:: What is needed ::
Your job is to return every line in the data holding the string "Stdlib".

:: Dataset entries ::
[Start of Attachment]
(** * Dependency analyzer: a shallow embedding of [dependency_analyzer.py]

    The development follows the Python module top to bottom: the two
    dataclasses, the ast-grep driver, the classifier, the per-language
    extractors, [analyze_file], the directory walk, the depth-first cycle
    search, the text report and [main].

    Conventions.
    - A [pathlib.Path] is represented by its string form [str(p)].
    - A Python [dict] is an association list in insertion order (the order
      in which Python iterates it); a Python [set] that the code iterates
      is a duplicate-free list in its iteration order, a set that is only
      tested for membership is a [gset].
    - Python integers are [Z].
    - What [json.loads] returns is a value of [Json], of any shape; the
      operations the extractors apply to it raise as Python's do.
    - A function that can raise returns a [result]. The fuel of the
      recursive search is the number of nested calls allowed:
      [find_circular_dependencies] gives it one more than the graph has
      identifiers, which is proved to be enough, and
      [find_circular_dependencies_within] gives it the room the interpreter
      has left and raises [RecursionError] past it. *)

From Stdlib Require Import ZArith Ascii String.
From stdpp Require Import base option list sorting relations gmap strings pretty.

Local Open Scope string_scope.
Local Open Scope list_scope.
Local Open Scope Z_scope.
Lemma sliceLoop_length {A : Type} (size : nat) (a : list A) (fuel i : nat) :
  (0 < size)%nat ->
  (length a - i <= fuel)%nat ->
  (length (sliceLoop fuel size a i) * size < length a - i + size)%nat /\
  (length a - i <= length (sliceLoop fuel size a i) * size)%nat.
Proof.
  intros Hsize. revert i. induction fuel as [| fuel IH]; intros i Hfuel; cbn [sliceLoop].
  - cbn. lia.
  - destruct (decide (i < length a)%nat) as [Hi | Hi]; [| cbn; lia].
    specialize (IH (i + size)%nat ltac:(lia)). cbn [length]. rewrite !Nat.mul_succ_l.
    destruct (length (sliceLoop fuel size a (i + size))); [lia | nia].
Qed.

(** What a block loop guarantees: the blocks concatenate to the list, each
    has between 1 and [size] elements, every block but the last has [size]
    of them, block [k] holds the elements from [k * size] on, and there are
    just enough blocks. *)
Lemma blocksOf_spec {A : Type} (size : nat) (a : list A) :
  (0 < size)%nat ->
  concat (blocksOf size a) = a /\
  Forall (fun c => (1 <= length c <= size)%nat) (blocksOf size a) /\
  (forall (k : nat) (c : list A),
      blocksOf size a !! k = Some c ->
      c = slice a (k * size) (k * size + size) /\
      ((S k < length (blocksOf size a))%nat -> length c = size)) /\
  (length (blocksOf size a) * size < length a + size)%nat /\
  (length a <= length (blocksOf size a) * size)%nat.
Proof.
  intros Hsize. unfold blocksOf.
  destruct (sliceLoop_spec size a (length a) 0 Hsize ltac:(lia)) as (Hcat & Hpos).
  destruct (sliceLoop_length size a (length a) 0 Hsize ltac:(lia)) as (Hl1 & Hl2).
  split; [exact Hcat |]. split; [| split; [| lia]].
  - apply Forall_forall. intros c Hc.
    apply list_elem_of_lookup in Hc as (k & Hk).
    destruct (Hpos k c Hk) as (-> & Hlt). rewrite slice_length. lia.
  - intros k c Hk. destruct (Hpos k c Hk) as (-> & Hlt). cbn [Nat.add] in *.
    split; [reflexivity |]. intros Hnext. rewrite slice_length.
    assert (Hm : (S (S k) * size <= length (sliceLoop (length a) size a 0) * size)%nat)
      by (apply Nat.mul_le_mono_r; lia).
    rewrite !Nat.mul_succ_l in Hm. lia.
Qed.

(** ** The MP3 writer *)

Section Mp3Facts.

Variable Mp3Encoder : Type.
Variable newMp3Encoder : nat -> jsnum -> nat -> Mp3Encoder.
Variable encodeBuffer : Mp3Encoder -> list Z -> option (list Z) -> Mp3Encoder * list Z.
Variable flush : Mp3Encoder -> list Z.

Lemma encodeBlocks_feed (fuel : nat) (left : list Z) (right : option (list Z)) (i : nat)
  (mp3encoder : Mp3Encoder) (mp3Data : list (list Z)) :
  encodeBlocks Mp3Encoder encodeBuffer fuel left right i mp3encoder mp3Data
  = feed Mp3Encoder encodeBuffer (encoderCalls fuel left right i) mp3encoder mp3Data.
Proof.
  revert i mp3encoder mp3Data.
  induction fuel as [| fuel IH]; intros i enc data; cbn [encodeBlocks encoderCalls];
    [reflexivity |].
  destruct (decide (i < length left)%nat); [| reflexivity].
  cbn [feed]. cbv zeta. destruct (encodeBuffer enc _ _) as [enc' buf]. apply IH.
Qed.

Lemma encoderCalls_left (fuel : nat) (left : list Z) (right : option (list Z)) (i : nat) :
  map fst (encoderCalls fuel left right i) = sliceLoop fuel sampleBlockSize left i.
Proof.
  revert i. induction fuel as [| fuel IH]; intros i; cbn [encoderCalls sliceLoop];
    [reflexivity |].
  destruct (decide (i < length left)%nat); [| reflexivity].
  cbn [map fst]. now rewrite IH.
Qed.

Lemma encoderCalls_right (fuel : nat) (left samples : list Z) (i : nat) :
  length samples = length left ->
  map snd (encoderCalls fuel left (Some samples) i)
  = map Some (sliceLoop fuel sampleBlockSize samples i).
Proof.
  intros Hlen. revert i.
  induction fuel as [| fuel IH]; intros i; cbn [encoderCalls sliceLoop]; [reflexivity |].
  rewrite Hlen. destruct (decide (i < length left)%nat); [| reflexivity].
  cbn [map snd]. now rewrite IH.
Qed.

Lemma encoderCalls_mono (fuel : nat) (left : list Z) (i : nat) :
  Forall (fun call => snd call = None) (encoderCalls fuel left None i).
Proof.
  revert i. induction fuel as [| fuel IH]; intros i; cbn [encoderCalls]; [constructor |].
  destruct (decide (i < length left)%nat); constructor; [reflexivity | apply IH].
Qed.

Lemma pushNonEmpty_parts (mp3Data : list (list Z)) (buf : list Z) :
  Forall (fun part => part <> []) mp3Data ->
  Forall (fun part => part <> []) (pushNonEmpty mp3Data buf).
Proof.
  intros H. destruct buf as [| x buf]; [exact H |]. cbn.
  apply Forall_app. split; [exact H |]. constructor; [discriminate | constructor].
Qed.

Lemma feed_parts (calls : list (list Z * option (list Z))) (mp3encoder : Mp3Encoder)
  (mp3Data : list (list Z)) :
  Forall (fun part => part <> []) mp3Data ->
  Forall (fun part => part <> [])
    (snd (feed Mp3Encoder encodeBuffer calls mp3encoder mp3Data)).
Proof.
  revert mp3encoder mp3Data. induction calls as [| [l r] calls IH]; intros enc data H;
    [exact H |].
  cbn [feed]. destruct (encodeBuffer enc l r) as [enc' buf].
  apply IH. now apply pushNonEmpty_parts.
Qed.
(** X6. When the store returns at least one document and every document
    validates once its ["_id"] is dropped, each listing endpoint answers
    with the validated documents, one per stored document and in the
    store's order, and no fallback item. *)
Theorem listing_serves_stored_documents :
  forall (get_documents : string -> M Exception (list dict)) (w w' : World)
         (docs : list dict),
    docs <> [] ->
    (forall cleaned,
        get_documents "testimonial" w = (inr docs, w') ->
        Forall2 (fun d a => validate_Testimonial (delete "_id" d) = inr a)
          docs cleaned ->
        get_testimonials get_documents w = (cleaned, w')
        /\ length cleaned = length docs)
    /\ (forall cleaned,
           get_documents "project" w = (inr docs, w') ->
           Forall2 (fun d a => validate_Project (delete "_id" d) = inr a)
             docs cleaned ->
           get_projects get_documents w = (cleaned, w')
           /\ length cleaned = length docs).
Proof.
  intros gd w w' docs Hne. split.
  - intros cleaned Hf Hall.
    pose proof Hall as Hlen. apply Forall2_length in Hlen.
    apply clean_all_Forall2 in Hall.
    unfold get_testimonials. rewrite Hf, Hall.
    destruct cleaned as [| a cleaned].
    + destruct docs; [congruence | discriminate Hlen].
    + split; [reflexivity | symmetry; exact Hlen].
  - intros cleaned Hf Hall.
    pose proof Hall as Hlen. apply Forall2_length in Hlen.
    apply clean_all_Forall2 in Hall.
    unfold get_projects. rewrite Hf, Hall.
    destruct cleaned as [| a cleaned].
    + destruct docs; [congruence | discriminate Hlen].
    + split; [reflexivity | symmetry; exact Hlen].
Qed.

(** The store with one testimonial. *)
Lemma listing_serves_stored_documents_witness :
  get_testimonials gateway_get_documents stocked_world
  = ([grace], snd (gateway_get_documents "testimonial" stocked_world))
  /\ length [grace] = length [grace_document].
Proof.
  refine (proj1 (listing_serves_stored_documents gateway_get_documents
                   stocked_world
                   (snd (gateway_get_documents "testimonial" stocked_world))
                   [grace_document] _) [grace] _ _).
  - discriminate.
  - vm_compute. reflexivity.
  - constructor; [vm_compute; reflexivity | constructor].
Defined.

(** X7. One stored document that fails validation makes a listing
    endpoint answer with its fallback list: the valid documents stored
    beside it are not served. *)
Theorem listing_one_invalid_document_hides_all :
  forall (get_documents : string -> M Exception (list dict)) (w w' : World)
         (docs : list dict) (d : dict) (errors : list string),
    In d docs ->
    (get_documents "testimonial" w = (inr docs, w') ->
     validate_Testimonial (delete "_id" d) = inl errors ->
     get_testimonials get_documents w = (TESTIMONIALS_ON_EXCEPT, w'))
    /\ (get_documents "project" w = (inr docs, w') ->
        validate_Project (delete "_id" d) = inl errors ->
        get_projects get_documents w = (PROJECTS_ON_EXCEPT, w')).
Proof.
  intros gd w w' docs d errors Hin. split; intros Hf Hd.
  - destruct (clean_all_invalid validate_Testimonial docs d errors Hin Hd)
      as [errors' He].
    apply (get_testimonials_validation_raises gd w w' docs errors' Hf He).
  - destruct (clean_all_invalid validate_Project docs d errors Hin Hd)
      as [errors' He].
    apply (get_projects_validation_raises gd w w' docs errors' Hf He).
Qed.

(** A valid testimonial stored before one without a quote. *)
Lemma listing_one_invalid_document_hides_all_witness :
  get_testimonials gateway_get_documents spoiled_world
  = (TESTIMONIALS_ON_EXCEPT,
     snd (gateway_get_documents "testimonial" spoiled_world)).
Proof.
  refine (proj1 (listing_one_invalid_document_hides_all gateway_get_documents
                   spoiled_world
                   (snd (gateway_get_documents "testimonial" spoiled_world))
                   [grace_document; quoteless_document] quoteless_document
                   ["quote"] _) _ _).
  - right. left. reflexivity.
  - vm_compute. reflexivity.
  - vm_compute. reflexivity.
Defined.
(* ===== verification/_CoqProject ===== *)
-Q . S2P
Prelude.v
GoStrings.v
GoBase64.v
GoTime.v
GoFloat.v
GoSha256.v
Contract.v
Registry.v
Runner.v
Verdict.v
Group.v
Api.v
Plan.v
Soak.v
Pods.v
RunPlan.v
PlanStore.v
Attempt.v
History.v
Effects.v
World.v
Cordon.v
Admission.v
PodBuild.v
Rendezvous.v
Artifacts.v
Engine.v
Lifecycle.v
Scenario.v
Frames.v
Safety.v
Guard.v
Converge.v
Interlock.v
Schedule.v
Hourly.v
Ticks.v
Fired.v
SchedulePass.v
Envelope.v
Exporter.v
Sink.v
Identity.v
Fingerprint.v
Stats.v
Compare.v
LocalTranslate.v
Localrun.v
LocalCli.v
Merge.v
Seal.v
GoRegexp.v
GoNet.v
Detect.v
Sanitize.v
RunnerLib.v
XpuDiag.v
NetGuard.v
DiskIo.v
DcgmPlan.v
DcgmDiag.v
DcgmVerdict.v
DcgmFields.v
RunnerContract.v
(* ===== verification/GoSha256.v ===== *)
(** * crypto/sha256

    SHA-256 over byte strings, words as integers below 2^32.  The program uses
    it to digest artifacts and to derive pod and service names. *)

From S2P Require Import Prelude GoStrings.
From Stdlib Require Import Ascii.
Open Scope Z_scope.

Definition w32 (x : Z) : Z := x mod 2 ^ 32.
Definition add32 (x y : Z) : Z := w32 (x + y).
Definition rotr (n x : Z) : Z :=
  Z.lor (Z.shiftr x n) (w32 (Z.shiftl x (32 - n))).
Definition xor3 (a b c : Z) : Z := Z.lxor a (Z.lxor b c).

(** The constants of FIPS 180-4: the first 32 fractional bits of the cube roots of
    the first 64 primes, and of the square roots of the first 8. *)
Definition divides (d n : nat) : bool := (n mod d =? 0)%nat.
Definition primes_below (n : nat) : list nat :=
  List.filter (λ p, negb (existsb (λ d, divides d p) (seq 2 (p - 2)))) (seq 2 (n - 2)).

(** The largest [x] below [2 ^ bits] with [x ^ k <= n], bit by bit. *)
Fixpoint root (k : Z) (n : Z) (bits : nat) (acc : Z) : Z :=
  match bits with
  | O => acc
  | S b =>
      let x := acc + 2 ^ Z.of_nat b in
      root k n b (if x ^ k <=? n then x else acc)
  end.

Definition root_fraction (k : Z) (p : nat) : Z :=
  w32 (root k (Z.of_nat p * 2 ^ (32 * k)) 40 0).

Definition round_constants : list Z :=
  Eval vm_compute in root_fraction 3 <$> primes_below 312.

Record hash := Hash { ha : Z; hb : Z; hc : Z; hd : Z; he : Z; hf : Z; hg : Z; hh : Z }.

Definition initial_hash : hash :=
  match root_fraction 2 <$> primes_below 20 with
  | [a; b; c; d; e; f; g; h] => Hash a b c d e f g h
  | _ => Hash 0 0 0 0 0 0 0 0
  end.

Definition small_sigma0 (x : Z) : Z := xor3 (rotr 7 x) (rotr 18 x) (Z.shiftr x 3).
Definition small_sigma1 (x : Z) : Z := xor3 (rotr 17 x) (rotr 19 x) (Z.shiftr x 10).
Definition big_sigma0 (x : Z) : Z := xor3 (rotr 2 x) (rotr 13 x) (rotr 22 x).
Definition big_sigma1 (x : Z) : Z := xor3 (rotr 6 x) (rotr 11 x) (rotr 25 x).

(** The message schedule, newest word first. *)
Fixpoint schedule (n : nat) (w : list Z) : list Z :=
  match n with
  | O => w
  | S n =>
      let at_ := λ i, nth i w 0 in
      let x := add32 (add32 (small_sigma1 (at_ 1%nat)) (at_ 6%nat))
                     (add32 (small_sigma0 (at_ 14%nat)) (at_ 15%nat)) in
      schedule n (x :: w)
  end.

Definition round (h : hash) (kw : Z * Z) : hash :=
  let '(k, w) := kw in
  let ch := Z.lxor (Z.land (he h) (hf h))
                   (Z.land (Z.lxor (he h) (2 ^ 32 - 1)) (hg h)) in
  let maj := xor3 (Z.land (ha h) (hb h)) (Z.land (ha h) (hc h)) (Z.land (hb h) (hc h)) in
  let t1 := w32 (hh h + big_sigma1 (he h) + ch + k + w) in
  let t2 := w32 (big_sigma0 (ha h) + maj) in
  Hash (add32 t1 t2) (ha h) (hb h) (hc h) (add32 (hd h) t1) (he h) (hf h) (hg h).

Definition compress (h : hash) (block : list Z) : hash :=
  let w := rev (schedule 48 (rev block)) in
  let r := fold_left round (combine round_constants w) h in
  Hash (add32 (ha h) (ha r)) (add32 (hb h) (hb r)) (add32 (hc h) (hc r))
       (add32 (hd h) (hd r)) (add32 (he h) (he r)) (add32 (hf h) (hf r))
       (add32 (hg h) (hg r)) (add32 (hh h) (hh r)).

Fixpoint words (l : list Z) : list Z :=
  match l with
  | a :: b :: c :: d :: l => (a * 2 ^ 24 + b * 2 ^ 16 + c * 2 ^ 8 + d) :: words l
  | _ => []
  end.

Definition be_bytes (n : nat) (x : Z) : list Z :=
  rev ((λ i, Z.shiftr x (8 * Z.of_nat i) mod 256) <$> seq 0 n).

Definition pad (msg : list Z) : list Z :=
  let len := Z.of_nat (length msg) in
  msg ++ [0x80] ++ replicate (Z.to_nat ((55 - len) mod 64)) 0 ++ be_bytes 8 (8 * len).

Fixpoint blocks (fuel : nat) (w : list Z) (h : hash) : hash :=
  match fuel, w with
  | S fuel, _ :: _ => blocks fuel (list.drop 16 w) (compress h (list.take 16 w))
  | _, _ => h
  end.

Definition str_bytes (s : str) : list Z := byte_of <$> String.list_ascii_of_string s.

(** [sha256.Sum256], as 32 bytes. *)
Definition Sum256 (s : str) : list Z :=
  let w := words (pad (str_bytes s)) in
  let h := blocks (length w) w initial_hash in
  mjoin (be_bytes 4 <$> [ha h; hb h; hc h; hd h; he h; hf h; hg h; hh h]).

(** [hex.EncodeToString] *)
Fixpoint hex_encode (l : list Z) : str :=
  match l with
  | [] => ""%stdpp
  | b :: l => (hex_byte b +:+ hex_encode l)%stdpp
  end.

(** The first test vector of FIPS 180-4. *)
Example Sum256_abc :
  hex_encode (Sum256 "abc"%stdpp) =
  "ba7816bf8f01cfea414140de5dae2223b00361a396177a9cb410ff61f20015ad"%stdpp.
Proof. by vm_compute. Qed.

(** ** crypto/hmac *)

(** The bytes of a list of byte values. *)
Definition bytes_string (l : list Z) : str := String.string_of_list_ascii (chr <$> l).

Definition hmac_pad (byte : Z) (key : list Z) : str :=
  bytes_string ((λ k, Z.lxor k byte) <$> (key ++ replicate (64 - length key) 0%Z)).

(** HMAC-SHA256. *)
Definition HMAC256 (key msg : str) : list Z :=
  let key := if (64 <? String.length key)%nat then Sum256 key else str_bytes key in
  Sum256 (hmac_pad 92 key +:+ bytes_string (Sum256 (hmac_pad 54 key +:+ msg)))%stdpp.

(** The second test vector of RFC 4231. *)
Example HMAC256_jefe :
  hex_encode (HMAC256 "Jefe"%stdpp "what do ya want for nothing?"%stdpp) =
  "5bdcc146bf60754e6a042426089575c75a003f089d2739839dec58b964ec3843"%stdpp.
Proof. by vm_compute. Qed.

Lemma Sum256_length s : length (Sum256 s) = 32%nat.
Proof. done. Qed.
[End of Attachment]
:: Solution to this problem ::
From Stdlib Require Import ZArith Ascii String.
From Stdlib Require Import Ascii.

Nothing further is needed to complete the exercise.